The problem I have relates to the cat who is still with us. She seems hellbent on tracking down her sister, and only sleeps in spots that smell like her. She saw the body last night and was terrified, took her hours to come out of hiding and she seems to be following smells all over the place, including the backyard.

Any ideas on how to help the other cat cope? I know she isn't human, so I don't expect it to bother her emotionally as much as it will me, but she is probably used to the routine of doing everything with her sister, and I want her to be as un-stressed as possible.

Thanks for reading


----------



## marie73 (Jul 12, 2006)

I'm so sorry for your loss. Do you have pictures of her you could post? Black kitties are so special. What was her name? atback

I think a new kitty would be good for your tabby kitty, when you're ready.


----------



## AJP (Jul 22, 2010)

Her name was Miguel, a boys name I know, but I'd decided on the names before we figured out what sex they were:


----------



## marie73 (Jul 12, 2006)

OMGosh!

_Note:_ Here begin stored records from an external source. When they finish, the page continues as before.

(** The type of a STREAM frame without length. *)
Lemma unlimited_type bytes : is_u8 (nth 0 bytes 0) -> picoquic_is_stream_frame_unlimited bytes = true ->
  is_stream_frame bytes = true /\ Z.land (nth 0 bytes 0) 2 = 0.
Proof.
  unfold picoquic_is_stream_frame_unlimited, is_stream_frame. generalize (nth 0 bytes 0). intros b Hb Hu. revert b Hb Hu.
  set (mask := Z.lnot (Z.lxor picoquic_frame_type_stream_range_min picoquic_frame_type_stream_range_max)).
  set (mask' := Z.lnot (Z.lxor (Z.lxor picoquic_frame_type_stream_range_min picoquic_frame_type_stream_range_max) 2)).
  assert (forall b, is_u8 b -> implb (Z.land b mask' =? picoquic_frame_type_stream_range_min)
            ((Z.land b mask =? picoquic_frame_type_stream_range_min) && (Z.land b 2 =? 0)) = true) as H by (apply forall_bytes; vm_compute; reflexivity).
  intros b Hb Hu. specialize (H b Hb). rewrite Hu in H. cbn [implb] in H. apply andb_true_iff in H as [H1 H2].
  split; [done|by apply Z.eqb_eq].
Qed.

Lemma unlimited_is_last f rest : Forall is_u8 f -> f <> [] -> own_stream f rest ->
  picoquic_is_stream_frame_unlimited (f ++ rest) = true -> rest = [].
Proof.
  intros Hb Hne (Hsame & Hr & Hl) Hu. destruct f as [|b f]; [done|]. apply list.Forall_cons in Hb as [Hb _].
  destruct (unlimited_type ((b :: f) ++ rest) Hb Hu) as [_ H2]. cbn [app nth] in H2.
  assert (forall l, nth 0 l 0 = b -> let h := picoquic_parse_stream_header l in sh_ret h = 0 -> sh_consumed h + sh_data_length h = Z.of_nat (length l)) as Hlen.
  { intros l Hn. cbv zeta. unfold picoquic_parse_stream_header. rewrite Hn, H2. cbn [Z.eqb].
    destruct (varint_at l 1) as [l1 id]. destruct (if Z.land b 4 =? 0 then _ else _) as [l2 off].
    destruct (orb _ _); cbn; [done|lia]. }
  specialize (Hlen ((b :: f) ++ rest) eq_refl). cbv zeta in Hlen. rewrite Hsame in Hlen. specialize (Hlen Hr).
  rewrite Hl, length_app in Hlen. destruct rest; [done|cbn in Hlen; lia].
Qed.

(** The room that is left for more frames. *)
Definition room_for (st : copy) (n : nat) : Prop :=
  length_of header_length (cp_packet st) + checksum_length + Z.of_nat n <= send_buffer_max.

(** A STREAM frame for whose header there is not enough room behind the payload. *)
Definition stuck (f payload : list Z) : Prop :=
  is_stream_frame f = true /\
  send_buffer_max - (header_length + Z.of_nat (length payload)) - checksum_length <= sh_consumed (picoquic_parse_stream_header f).

#[local] Abbreviation copy_frame' := (copy_frame write_frame in_plugin c app_ send_buffer_max header_length checksum_length x).

Lemma split_stuck f rest room : let h := picoquic_parse_stream_header f in Forall is_u8 f -> own_stream f rest -> room < Z.of_nat (length f) ->
  picoquic_split_stream_frame (f ++ rest) room (Z.of_nat (length f)) = None -> room <= sh_consumed h.
Proof.
  cbv zeta. intros Hb (Hsame & Hr & Hl) Hroom H. unfold picoquic_split_stream_frame in H. rewrite Hsame, Hr in H. cbn [Z.eqb] in H.
  destruct (stream_header_bounds f Hb Hr) as (? & ? & ?). set (h := picoquic_parse_stream_header f) in *.
  destruct (Z.leb_spec room (sh_consumed h)); [done|]. cbn [orb] in H.
  destruct (Z.eqb_spec (sh_data_length h) 0) as [E|E]; [lia|].
  destruct (Z.leb_spec (Z.of_nat (length f)) (sh_consumed h)); [lia|]. cbn [orb] in H.
  destruct (Z.leb_spec (room + Z.of_nat (length f) - sh_consumed h - sh_consumed h) (sh_data_length h)); [lia|].
  by destruct (if sh_data_length h <=? _ then _ else _).
Qed.

(** What goes before a frame that fits. *)
Lemma before_fitting pure_ack f rest st : copy_ok st -> f <> [] -> Forall is_u8 f -> (is_stream_frame f = true -> own_stream f rest) ->
  room_for st (length f) ->
  exists st1, (if app_ && picoquic_is_stream_frame_unlimited (f ++ rest)
       then before_unlimited write_frame in_plugin c send_buffer_max header_length checksum_length x pure_ack (Z.of_nat (length f)) st else Done st) = Done st1
    /\ copy_ok st1 /\ takes [] st st1 /\ room_for st1 (length f) /\ (room_for st (length f + length rest) -> room_for st1 (length f + length rest)).
Proof.
  intros Hok Hne Hbf Hst Hfit. destruct (app_ && _) eqn:Hunl; [|exists st; split_and!; try done; apply moved_nothing].
  destruct (before_unlimited_ok pure_ack f st Hok Hfit) as (st1 & H1 & H2 & H3 & H4 & H5 & _). exists st1. apply andb_true_iff in Hunl as [_ Hunl].
  split_and!; [done|constructor; [done|done|lia]|done|unfold room_for; lia|]. intros _.
  assert (is_stream_frame f = true) as Hs.
  { destruct f as [|b f]; [done|]. apply list.Forall_cons in Hbf as [Hb0 _]. exact (proj1 (unlimited_type ((b :: f) ++ rest) Hb0 Hunl)). }
  rewrite (unlimited_is_last f rest Hbf Hne (Hst Hs) Hunl). unfold room_for. cbn [length]. lia.
Qed.

(** A STREAM frame that does not fit is cut, or it is stuck. *)
Lemma copy_cut pure_ack f rest st : copy_ok st -> f <> [] -> Forall is_u8 (f ++ rest) -> Z.of_nat (length f) < 2 ^ 62 ->
  is_stream_frame f = true -> own_stream f rest -> safe_to_cut f -> ~ room_for st (length f) ->
  exists ret st', copy_frame' pure_ack (f ++ rest) (Z.of_nat (length f)) st = Done (ret, st')
    /\ (ret = 0 -> copy_ok st' /\ takes [f] st st') /\ (ret <> 0 -> st' = st /\ stuck f (f_payload (cp_packet st))).
Proof.
  intros Hok Hne Hb Hlf Hs Hown Hsafe Hfit. pose proof Hown as (Hsame & Hret & Hl). pose proof Hok as [_ _ Hroom]. apply Forall_app in Hb as Hb'. destruct Hb' as [Hbf _].
  unfold room_for in Hfit. unfold copy_frame. rewrite (proj2 (Z.leb_gt _ _)) by lia.
  assert (is_stream_frame (f ++ rest) = is_stream_frame f) as -> by (by destruct f). rewrite Hs.
  set (room := send_buffer_max - length_of header_length (cp_packet st) - checksum_length).
  assert (0 <= length_of header_length (cp_packet st)) by (unfold length_of; lia). rewrite (u64_small room) by (unfold room; lia).
  destruct (picoquic_split_stream_frame (f ++ rest) room (Z.of_nat (length f))) as [[[r buf1] buf2]|] eqn:Hsp.
  - destruct (split_carries f rest room r buf1 buf2 Hb Hsame Hne Hret Hl Hsafe ltac:(unfold room; lia) Hlf Hsp) as (-> & Hb1 & Hb2 & Hc).
    rewrite (proj2 (Z.ltb_ge _ _) Hb1), (proj2 (Z.ltb_ge _ _) Hb2), Z.eqb_refl. cbn [orb]. do 2 eexists. split; [reflexivity|]. split; [|done].
    intros _. split; [eapply enqueue_rtx_ok; [exact Hok|reflexivity|]|unfold takes; cbn; by apply moved_cut].
    cbn [cp_packet]. unfold length_of in *. cbn. rewrite length_app. unfold room in Hb1. lia.
  - do 2 eexists. split; [reflexivity|]. split; [done|]. intros _. split; [done|]. split; [done|].
    apply (split_stuck f rest room Hbf Hown); [unfold room; lia|done].
Qed.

Look at that cute little face.

Miguel is a great name. I have a Charlee who's a girl. Sometimes, the name just sticks.


----------



## AJP (Jul 22, 2010)

She looked a bit like your Cleo when she was all grown up. Thanks for the words marie, I'll definitely take it on board about the new cat, but not for a while yet - I just hope my other one doesn't have too much trouble adjusting, right now she just doesn't seem like herself at all.


----------



## Kattt (Dec 20, 2008)

She was indeed a cutie pie. I am so sorry for your loss. I can just imagine how horrible that must have been for you and your family atback

And thanks for sharing your story, no matter how hard it must have been. It will help keep us other cat owners more alert.

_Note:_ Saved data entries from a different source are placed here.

(** The packet leaves its queue. *)
Lemma acked_holds q l1 p k l2 rep d : holds other q (at_ctx (l1 ++ (p, k) :: l2) rep d) ->
  exists s, dequeue_retransmit_packet (view pc q) p true = Some s /\ holds other (put pc s q) (at_ctx (l1 ++ l2) rep d)
    /\ (p ∉ l1.*1) /\ (p ∉ l2.*1).
Proof.
  intros Hq. pose proof (Hq pc) as Hk. pose proof (holds_others _ _ _ pc other_ok Hq) as Hnn. unfold at_ctx at 3 in Hk. rewrite decide_True in Hk by done.
  destruct (acked_refines _ _ _ p Hk Hnn) as (s & Hs & Hr); [cbn; rewrite fmap_app; apply elem_of_app; right; by left|]. cbn [run_op] in Hs.
  assert ((p ∉ l1.*1) /\ (p ∉ l2.*1)) as [H1 H2].
  { destruct Hk as [_ _ Hnd _ _ _ _]. cbn in Hnd. rewrite fmap_app in Hnd. apply NoDup_app in Hnd as (Hnd & _ & _). cbn in Hnd.
    apply NoDup_app in Hnd as (_ & Hd & Hnd). apply NoDup_cons in Hnd as [? _]. split; [|done]. intros Hin. apply (Hd p Hin). by left. }
  exists s. split_and!; [done| |done|done]. cbn [spec_op in_flight repeated] in Hr. rewrite without_middle in Hr by done.
  eapply holds_ext; [|by apply holds_put]. intros j. unfold upd, at_ctx. by case_decide.
Qed.

(** A packet that is acknowledged leaves the queue, and the oldest packets of the handshake go with it when it carried
    HANDSHAKE_DONE; everything else stays. *)
Lemma ack_packet_ok c l1 p k l2 rep d x s : in_order c (l1 ++ (p, k) :: l2) rep d -> heap (queue (path0 c)) !! p = Some x -> packets c !! p = Some s ->
  exists c', ack_packet' c p x s = Done (0, c') /\ in_order c' (l1 ++ l2) rep (if has_done p then S d else d) /\ conn c' = conn c /\ packets c' = packets c.
Proof.
  intros Hio Hx Hs. pose proof Hio as [Hq Hn Hf Hc]. apply Forall_middle in Hc as [(s' & Hs' & Hdone & Hw) Hc]. cbn in Hs', Hdone. rewrite Hs in Hs'. simplify_eq.
  unfold ack_packet. set (x1 := if bool_decide _ && _ then _ else _). set (c1 := tell _ _ _).
  assert (all_queues x1 = all_queues (path0 c)) as Hx1 by (unfold x1; by destruct (bool_decide _ && _)).
  assert (conn c1 = conn c /\ packets c1 = packets c) as [Hc1 Hp1] by (unfold c1, tell; by destruct has_congestion_alg).
  rewrite Hc1. destruct (walkable_walks (conn c) s' (pkt_ptype x) (nb_zero_rtt_acked c1) (received_numbers x1) (acked c1) Hw) as [[[zr nums] a'] ->].
  set (x2 := progressed current_time (if send_mtu _ <? _ then _ else _)). set (c2 := AckCnx _ _ _ _ _ _ _ _ _).
  assert (all_queues x2 = all_queues (path0 c) \/ exists m, all_queues x2 = with_mtu m (all_queues (path0 c))) as Hx2.
  { unfold x2. destruct (send_mtu _ <? _); [right; rewrite <- Hx1; eexists; reflexivity|left; exact Hx1]. }
  destruct (ack_packet_queue _ _ _ _ _ _ _ x Hio _ Hx2) as (Hq2 & Hctx & _).
  assert (exists c3 q3, (if s_has_handshake_done s' then confirm_handshake has_congestion_alg c2 else Done c2) = Done c3 /\ path0 c3 = set_queues q3 x2
    /\ conn c3 = conn c /\ packets c3 = packets c /\ pkt_ctx pc q3 = pkt_ctx pc (all_queues (path0 c))
    /\ holds other q3 (at_ctx (l1 ++ (p, k) :: l2) rep (if has_done p then S d else d))) as (c3 & q3 & -> & Hp3 & Hc3 & Hk3 & Hctx3 & Hq3).
  { rewrite Hdone. destruct (has_done p) eqn:Ed; [|exists c2, (all_queues x2); by split_and!].
    destruct done_in_application as [Happ|Hno]; [|by rewrite Hno in Ed].
    destruct (confirm_handshake_ok has_congestion_alg other c2 _ other_ok Hq2) as (c3 & q3 & E & Hp3 & Hc3 & Hk3 & Ha3 & Hh3).
    exists c3, q3. split_and!; [done|done|by rewrite Hc3|by rewrite Hk3|rewrite <- Hctx, Happ; exact Ha3|].
    eapply holds_ext; [|exact Hh3]. intros j. unfold at_ctx. rewrite Happ. case_decide; [done|apply drop_oldest_S]. }
  cbn [obind]. rewrite plugins_agree. cbn [Z.eqb negb]. destruct (acked_holds q3 l1 p k l2 rep _ Hq3) as (q & Hdq & Hh & Hp1' & Hp2').
  rewrite Hp3. change (all_queues (set_queues q3 x2)) with q3. rewrite Hdq. cbn [of_option obind]. eexists. split; [reflexivity|]. split; [|by cbn].
  apply Forall_middle in Hn as [_ Hn]. constructor; [exact Hh| |by eapply falling_middle|cbn; rewrite Hc3, Hk3; exact Hc].
  change (all_queues (path0 (set_path (set_queues (put pc q q3) (set_queues q3 x2)) c3))) with (put pc q q3). rewrite view_put.
  apply list.Forall_forall. intros [y ky] Hy. rewrite list.Forall_forall in Hn. specialize (Hn _ Hy). cbn [fst] in *. rewrite <- Hn.
  assert (y <> p) as Hyp by (intros ->; apply elem_of_app in Hy as [Hy|Hy]; [apply Hp1'|apply Hp2']; apply list_elem_of_fmap; by exists (p, ky)).
  pose proof (dequeue_keeps _ _ _ y Hdq Hyp) as Hk. unfold view in Hk |- *. rewrite Hctx3 in Hk. cbn [heap] in Hk |- *.
  destruct (heap q !! y) as [y1|], (cq_heap (pkt_ctx pc (all_queues (path0 c))) !! y) as [y2|]; cbn in Hk |- *; try done.
  injection Hk. intros. f_equal. done.
Qed.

I agree with Marie, a little companion friend might be good for your other cat to occupy her time and thoughts.


----------



## kwarendorf (Oct 12, 2009)

I'm sorry you lost Miguel. Cats do mourn. If they had been together "forever" she is not going to know why she can't find her pal. My girlfriend lost of her two in January. THe remaining cat wailed for 6 months until we got him a pal. Now not a peep out of him...


----------



## Jeanie (Jun 18, 2003)

That's heartbreaking. It's too much to bear, I know. God bless and comfort you.


----------



## catloverami (Jul 5, 2010)

I'm so sorry to hear of the tragic death of Miguel. Cats do mourn. I had one girl 15 y.o. die of a sudden heart attack, and a 17 y.o. girl who had actually nursed her, so they had been together their whole lives. The older girl was already in declining health, but even though we showed her the body, the next week or so she insisted on having all the doors of the closets opened and wandered the house meowing and looking for her. She would sit where her catfriend would sit, and at times I swear seemed to see her ghost, as she would follow what looked to be a cat walking around. She was very depressed and she did sleep quite a bit as most elderly cats do. I got a 4 mo. old girl kitty to keep her company. She accepted the kitten but was never cuddle buddies with her and definitely was not interested in playing with her, so I decided to get another kitty (her half brother) to keep her company and to play with. About a week later our old girl died. I think she had just had enough. I was distressed too particularly over my 15 y.o. girl who was one of my very favourite cats of all time. I didn't have quite the same bond with the old girl, but she was a great cat. After she passed on to the "Rainbow Bridge", the kitties were a great help in alleviating my grief.


----------



## Kobster (Feb 1, 2007)

I'm so sorry for your loss. Thats a horrible way to lose a pet. I think your other girl will settle in a few days, but a friend for her might be the way to go. Sleep Tight Miguel!


----------



## Mitts & Tess (Sep 4, 2004)

Cats can mourn for months and months. Esp when their bond with the departed animals was very close. 

My sisters cat Otis was very close to his buddy Toby. Its been over 10 months and Toby still is depressed and wont accept any other cat to be his buddy. Weve tried! The other day Toby brought home a stray and seems to like him/her? but we cant get the cat into a trap to S/N it!

Im so sorry for your loss. They never leave our hearts and you will remember sweet Miguel forever. Run free sweet boy. RIP


----------



## madie (Apr 20, 2010)

So sorry for your loss of Miguel esp. at his young age. Miguel is really such a wonderful dear cat. he reminds me of my late boy who would stay beside me on looooong hours of study under the hot light. Sending my special thoughts for you during this difficult time.


----------



## Miso (Dec 5, 2009)

I'm so sorry for your loss.


----------